Apr 10, 2004 18:30
friday was awful at school. i nearly cried several times and cut on two separate occasions in the girls room. i'm worried about my grade in latin. if i get something higher than an 80 i'll be so excited. but i don't think i'll make honor roll this quarter. ugh.
tennis was fun. it was so cold, and i was so upset during my singles match. i lost miserably, 1-8, and played terribly. i could not hit a groundstroke and i couldn't get my feet to move fast enough.it just really sucked. my head was not in the game, i was so out of it. but doubles was a lot better. chrissy and i won, go us! it was a looong match though, 8-6. i was so worried that we'd have to go to a tiebreaker which is just a major pain in the ass.
on the bus ride home we all sat together and talked about everything and anything. :) it was so great. and then i got my phone and found out that james had called me...-grins- so naturally we all squeal and get really excited :p girls get so silly over boys. i called him back and we made plans to go out to dinner friday night :D and it was amazing.

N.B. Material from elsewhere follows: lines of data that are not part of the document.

(** C8.  No key that begins with two underscores enters a bucket of the
    index; in a pass, the entry under such a key is after the pass what it
    was in the reloaded lockfile, and no line is printed about it; the
    mapping that is serialised on a change is that of the pass. *)
Theorem metadata_keys_pass_through pkgs :
  (∀ idx nm cands k,
     buildIndex pkgs = Ok idx → idx !! nm = Some cands → k ∈ cands →
     Str.startsWith "__" k = false) ∧
  (∀ lockFile idx packages (w w' : World) st,
     diffPass lockFile idx packages pkgs w = (Ok st, w') →
     ∃ reloaded ms,
       loaded lockFile w = Ok reloaded ∧ w' = say ms w ∧
       (∀ k, Str.startsWith "__" k = true →
             Obj.get (newPkgs st) k = Obj.get reloaded k) ∧
       (∀ m k, m ∈ ms → lineKey m = Some k → Str.startsWith "__" k = false) ∧
       upgradeSelectedPackages lockFile idx packages pkgs w
       = if hasChange st
         then (Ok true,
               written lockFile
                 (yarnLockHeader +:+ stringifySyml (newPkgs st)) w')
         else (Ok false, w')).
Proof.
  split.
  - intros idx nm cands k Hidx Hnm Hk.
    rewrite (buildIndex_lookup _ _ _ _ Hidx Hnm) in Hk.
    by apply keysNamed_elem in Hk as [? _].
  - intros lockFile idx packages w w' st Hpass.
    rewrite upgradeSelectedPackages_run, Hpass.
    rewrite diffPass_run in Hpass.
    destruct (loaded lockFile w) as [reloaded|e]; [|done].
    destruct (decide_all idx packages pkgs (Obj.keys reloaded) _)
      as [r ms] eqn:Hall.
    injection Hpass as -> <-. exists reloaded, ms.
    split_and!; [done|done| | |done].
    + intros k Hk. by rewrite (pass_meta _ _ _ _ _ _ _ k Hall Hk).
    + intros m k Hm Hkey.
      destruct (pass_lines _ _ _ _ _ _ _ m Hall Hm) as (k' & cur & v & _ & Hv & Hl).
      apply decide_entry_means in Hv.
      destruct v; simpl in Hl;
        repeat match goal with
               | H : _ ∈ [] |- _ => by apply elem_of_nil in H
               | H : _ ∈ [_] |- _ => apply list_elem_of_singleton in H as ->
               end;
        simpl in Hkey; try done; injection Hkey as <-; by destruct Hv.
Qed.

(** Only a package that is indexed and out of the pattern is downgraded. *)
Lemma pass_downgrade idx packages pkgs ks st r ms nm from to :
  decide_all idx packages pkgs ks st = (r, ms) →
  Downgrade nm from to ∈ ms →
  isMatch nm packages = Some false ∧ is_Some (idx !! nm).
Proof.
  intros Hall Hm.
  destruct (pass_lines _ _ _ _ _ _ _ _ Hall Hm) as (k & cur & v & _ & Hv & Hl).
  apply decide_entry_means in Hv.
  destruct v; simpl in Hl;
    repeat match goal with
           | H : _ ∈ [] |- _ => by apply elem_of_nil in H
           | H : _ ∈ [_] |- _ => apply list_elem_of_singleton in H
           end; try done.
  injection Hl as -> -> ->.
  destruct Hv as (_ & cands & _ & _ & Hidx & Hm' & _). by rewrite Hidx.
Qed.

(** C9.  An entry of the reloaded lockfile whose canonical name is not
    in the index is after the pass what it was; the line "New package" is
    printed for its key, and no downgrade of that name; whether the name
    matches the pattern is not asked. *)
Theorem new_package_left_alone
    lockFile idx packages pkgs (w w' : World) st reloaded k e nm :
  diffPass lockFile idx packages pkgs w = (Ok st, w') →
  loaded lockFile w = Ok reloaded →
  Obj.get reloaded k = Some e →
  Str.startsWith "__" k = false →
  extractNameFromDescriptor (resolution e) = Ok nm →
  idx !! nm = None →
  Obj.get (newPkgs st) k = Some e ∧
  ∃ ms, w' = say ms w ∧ NewPackage k ∈ ms ∧
        ∀ from to, Downgrade nm from to ∉ ms.
Proof.
  intros Hpass Hload Hk Hmeta Hnm Hidx.
  rewrite diffPass_run, Hload in Hpass.
  destruct (decide_all idx packages pkgs (Obj.keys reloaded) _)
    as [r ms] eqn:Hall.
  injection Hpass as -> <-.
  destruct (pass_at _ _ _ _ _ _ _ k (NoDup_keys reloaded)
              (proj2 (elem_of_keys reloaded k) (mk_is_Some _ _ Hk)) Hall)
    as (v & Hv & Hget & Hlines).
  simpl in Hv, Hget. rewrite Hk in Hv, Hget.
  unfold decide_entry in Hv. rewrite Hmeta in Hv. simpl in Hv.
  rewrite Hnm in Hv. simpl in Hv. rewrite Hidx in Hv. injection Hv as <-.
  split; [done|]. exists ms. split_and!; [done|apply Hlines; left|].
  intros from to Hd.
  destruct (pass_downgrade _ _ _ _ _ _ _ _ _ _ Hall Hd) as [_ [? ?]].
  congruence.
Qed.

(** C2.  For an entry of the reloaded lockfile under the key [k] whose
    name [nm] is indexed and does not match the pattern: the candidates are
    the original keys named [nm] in the order of the original lockfile.
    Either there is a first candidate [od] whose entry [o] has a version
    that satisfies the range of every comma-separated descriptor of [k] (a
    range that is not a valid one counting as satisfied), every candidate
    before it having a version that some descriptor of [k] refuses; then
    the entry under [k] becomes [o], the change is flagged and the downgrade
    printed if the versions differ, and stays if they are equal.  Or every
    candidate is refused; then the entry stays and "No package found" is
    printed for [k]. *)
Theorem out_of_pattern_entry_takes_first_admitting
    lockFile idx packages pkgs (w w' : World) st reloaded k e nm cands :
  buildIndex pkgs = Ok idx →
  diffPass lockFile idx packages pkgs w = (Ok st, w') →
  loaded lockFile w = Ok reloaded →
  Obj.get reloaded k = Some e →
  Str.startsWith "__" k = false →
  extractNameFromDescriptor (resolution e) = Ok nm →
  idx !! nm = Some cands →
  isMatch nm packages = Some false →
  ∃ ms,
    w' = say ms w ∧ cands = keysNamed pkgs nm ∧
    ((∃ pre od post o,
        cands = pre ++ od :: post ∧
        Forall (candidateRefuses pkgs k) pre ∧
        Obj.get pkgs od = Some o ∧
        admits (version o) k ∧
        if String.eqb (version o) (version e)
        then Obj.get (newPkgs st) k = Some e
        else Obj.get (newPkgs st) k = Some o ∧ hasChange st = true ∧
             Downgrade nm (version e) (version o) ∈ ms)
     ∨
     (Forall (candidateRefuses pkgs k) cands ∧
      Obj.get (newPkgs st) k = Some e ∧ NoPackageFound k ∈ ms)).
Proof.
  intros Hbuild Hpass Hload Hk Hmeta Hnm Hidx Hout.
  rewrite diffPass_run, Hload in Hpass.
  destruct (decide_all idx packages pkgs (Obj.keys reloaded) _)
    as [r ms] eqn:Hall.
  injection Hpass as -> <-. exists ms.
  split_and!; [done|by eapply buildIndex_lookup|].
  destruct (pass_at _ _ _ _ _ _ _ k (NoDup_keys reloaded)
              (proj2 (elem_of_keys reloaded k) (mk_is_Some _ _ Hk)) Hall)
    as (v & Hv & Hget & Hlines).
  simpl in Hv, Hget. rewrite Hk in Hv, Hget.
  unfold decide_entry in Hv. rewrite Hmeta in Hv. simpl in Hv.
  rewrite Hnm in Hv. simpl in Hv. rewrite Hidx, Hout in Hv. simpl in Hv.
  pose proof (fun c => bucket_present pkgs idx nm cands c Hbuild Hidx) as Hin.
  destruct (firstAdmitting pkgs k cands) as [[[od o]|]|] eqn:Hf;
    simpl in Hv; [| |done]; injection Hv as <-.
  - left.
    apply firstAdmitting_Some_words in Hf
      as (pre & post & -> & Hpre & Ho & Hadm); [|done].
    exists pre, od, post, o. split_and!; [done..|].
    destruct (String.eqb (version o) (version e)); [done|].
    assert (Downgrade nm (version e) (version o) ∈ ms) as Hd
      by (apply Hlines; left).
    split_and!; [done| |done].
    rewrite (pass_change _ _ _ _ _ _ _ Hall). simpl.
    by apply (elem_of_existsb _ _ Hd).
  - right. apply firstAdmitting_None_words in Hf; [|done].
    split_and!; [done|done|apply Hlines; left].
Qed.

(** C3, as amended.  For a descriptor that parses, with the selector
    [sel] of its range: the check on the original version is true exactly
    when [validRange sel] is falsy or the version satisfies [sel]; the
    empty selector has no case of its own; and when [sel] is not a valid
    range the check is true whatever the candidate. *)
Theorem rangeAdmits_iff desc pd rng :
  parseDescriptor (Str.trim desc) = Some pd →
  parseRange (range pd) = Some rng →
  (∀ o, ∃ b,
      rangeAdmits (Some o) desc = Ok b ∧
      (b = true ↔ truthy (validRange (selector rng)) = false ∨
                  satisfies (version o) (selector rng) = true)) ∧
  (validRange (selector rng) = None →
   ∀ origPkg, rangeAdmits origPkg desc = Ok true).
Proof.
  intros Hpd Hrng. unfold rangeAdmits. rewrite Hpd. simpl. rewrite Hrng. simpl.
  split.
  - intros o. destruct (truthy (validRange (selector rng))); simpl.
    + eexists. split; [done|]. split; [by right|by intros [?|?]].
    + exists true. split; [done|]. split; [by left|done].
  - by intros ->.
Qed.

(** *** The loop *)

Lemma convergenceLoop_unfold n lockFile idx packages pkgs dir (w : World) :
  convergenceLoop n lockFile idx packages pkgs dir w =
  match run "jlpm install" dir w with
  | (Ok _, w1) =>
      match upgradeSelectedPackages lockFile idx packages pkgs w1 with
      | (Ok true, w2) =>
          match n with
          | S n' => convergenceLoop n' lockFile idx packages pkgs dir w2
          | O => (Ok tt, w2)
          end
      | (Ok false, w2) => (Ok tt, w2)
      | (Fail e, w2) => (Fail e, w2)
      end
  | (Fail e, w1) => (Fail e, w1)
  end.
Proof.
  destruct n; simpl; rewrite run_bind;
    destruct (run "jlpm install" dir w) as [[[]|e] w1]; try done;
    rewrite run_bind;
    by destruct (upgradeSelectedPackages lockFile idx packages pkgs w1)
      as [[[|]|e] w2].
Qed.

Lemma upgradeLock_unfold packages options (w : World) :
  upgradeLock packages options w =
  let lockFile := default "yarn.lock" (lock options) in
  match loaded lockFile w with
  | Ok pkgs =>
      match buildIndex pkgs with
      | Ok idx =>
          match convergenceLoop 5 lockFile idx packages pkgs (cwd options) w with
          | (Ok _, wl) => run "jlpm install --immutable" (cwd options) wl
          | (Fail e, wl) => (Fail e, wl)
          end
      | Fail e => (Fail e, w)
      end
  | Fail e => (Fail e, w)
  end.
Proof.
  unfold upgradeLock. simpl. rewrite run_bind, loadPackages_loaded.
  destruct (loaded _ w) as [pkgs|e]; [|done].
  rewrite run_liftR_bind. destruct (buildIndex pkgs) as [idx|e]; [|done].
  rewrite run_bind.
  by destruct (convergenceLoop 5 (default "yarn.lock" (lock options)) idx
                 packages pkgs (cwd options) w) as [[[]|e] wl].
Qed.

Lemma run_trace cmd dir (w w' : World) r :
  run cmd dir w = (r, w') → trace w' = trace w ++ [Ran cmd dir].
Proof.
  unfold run. destruct (exec cmd dir (env w) (files w)) as [[e' fs']|];
    by intros [= <- <-].
Qed.

Lemma grown_le packages n n' (w w' : World) :
  grown packages n w w' → n ≤ n' → grown packages n' w w'.
Proof.
  intros (evs & ? & ? & ?) ?. exists evs. split_and!; [done|lia|done].
Qed.

Lemma mutableInstalls_app t1 t2 :
  mutableInstalls (t1 ++ t2) = mutableInstalls t1 + mutableInstalls t2.
Proof. unfold mutableInstalls. by rewrite List.filter_app, length_app. Qed.

Lemma mutableInstalls_printed ms : mutableInstalls (Printed <$> ms) = 0.
Proof. by induction ms. Qed.

Lemma grown_trans packages n1 n2 (w1 w2 w3 : World) :
  grown packages n1 w1 w2 → grown packages n2 w2 w3 →
  grown packages (n1 + n2) w1 w3.
Proof.
  intros (evs1 & Ht1 & Hn1 & Hd1) (evs2 & Ht2 & Hn2 & Hd2).
  exists (evs1 ++ evs2). rewrite Ht2, Ht1, <- app_assoc.
  split_and!; [done|rewrite mutableInstalls_app; lia|].
  intros nm from to [?|?]%elem_of_app; eauto.
Qed.

Lemma run_grown packages cmd dir (w w' : World) r :
  run cmd dir w = (r, w') → grown packages 1 w w'.
Proof.
  intros Hrun%run_trace. exists [Ran cmd dir]. split_and!; [done| |].
  - unfold mutableInstalls. simpl. destruct (String.eqb cmd _); simpl; lia.
  - by intros ??? ?%list_elem_of_singleton.
Qed.

(** What one call of [upgradeSelectedPackages] adds to the trace. *)
Lemma upgradeSelectedPackages_grown
    lockFile idx packages pkgs (w w' : World) r :
  upgradeSelectedPackages lockFile idx packages pkgs w = (r, w') →
  grown packages 0 w w'.
Proof.
  rewrite upgradeSelectedPackages_run, diffPass_run.
  destruct (loaded lockFile w) as [reloaded|e].
  2: { intros [= <- <-]. exists []. rewrite app_nil_r.
       split_and!; [done..|]. by intros ??? ?%elem_of_nil. }
  destruct (decide_all idx packages pkgs (Obj.keys reloaded) _)
    as [r0 ms] eqn:Hall.
  assert (grown packages 0 w (say ms w)) as Hsay.
  { exists (Printed <$> ms).
    split_and!; [done|by rewrite mutableInstalls_printed|].
    intros nm from to (m & [= <-] & Hm)%list_elem_of_fmap.
    by destruct (pass_downgrade _ _ _ _ _ _ _ _ _ _ Hall Hm). }
  destruct r0 as [st|e]; [destruct (hasChange st)|]; intros [= <- <-];
    [|done..].
  apply (grown_trans _ 0 0 _ _ _ Hsay).
  eexists [Wrote _ _]. split_and!; [done..|].
  by intros ??? ?%list_elem_of_singleton.
Qed.

(** The loop runs the mutable install at most once more than the counter
    says, whatever the resolver does, and downgrades only packages out of
    the pattern. *)
Lemma convergenceLoop_grown n lockFile idx packages pkgs dir (w w' : World) r :
  convergenceLoop n lockFile idx packages pkgs dir w = (r, w') →
  grown packages (S n) w w'.
Proof.
  revert w. induction n as [|n IH]; intros w; rewrite convergenceLoop_unfold;
    destruct (run "jlpm install" dir w) as [r1 w1] eqn:Hrun;
    apply (run_grown packages) in Hrun;
    (destruct r1 as [[]|e];
     [|intros [= <- <-]; eapply grown_le; [done|lia]]);
    destruct (upgradeSelectedPackages lockFile idx packages pkgs w1)
      as [r2 w2] eqn:Hpass;
    apply upgradeSelectedPackages_grown in Hpass;
    pose proof (grown_trans _ _ _ _ _ _ Hrun Hpass) as Hstep.
  - destruct r2 as [[|]|e]; by intros [= <- <-].
  - destruct r2 as [[|]|e];
      [|intros [= <- <-]; eapply grown_le; [done|lia]..].
    intros Hrest%IH. eapply grown_le; [by eapply grown_trans|lia].
Qed.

he made reservations for 9:30 and over our italian dinner he told me that i have the most beautiful eyes he's ever seen. :) he was like "i know this is going to sound corny, but it's true..." after dinner he took me down a thousand different back roads until we got to this small hill in/around ashland. we hiked up in the dark holding hands and when we got to the top we sat on a bench and looked up at the stars. the night was so clear, there were millions and millions of beautiful sparkling stars, he told me that he'd always wanted to bring someone special up there, and then he kissed me...
it was so romantic...it was so perfect.
i can't even believe how lucky i am. we spent all of today together because of this stupid NHS basketball thing. i drove down to bow highschool with him, just the two of us in his car. we talked and talked about everything. we never seemed to run out of things to talk about, it was amazing. :)
part of me worries that it's all too good to be true. i'm worried that when he finds out about the depth of my depression and my cutting and the extent of my scars, that he'll want nothing to do with me...and that scares me so much. because i've fallen for him so hard.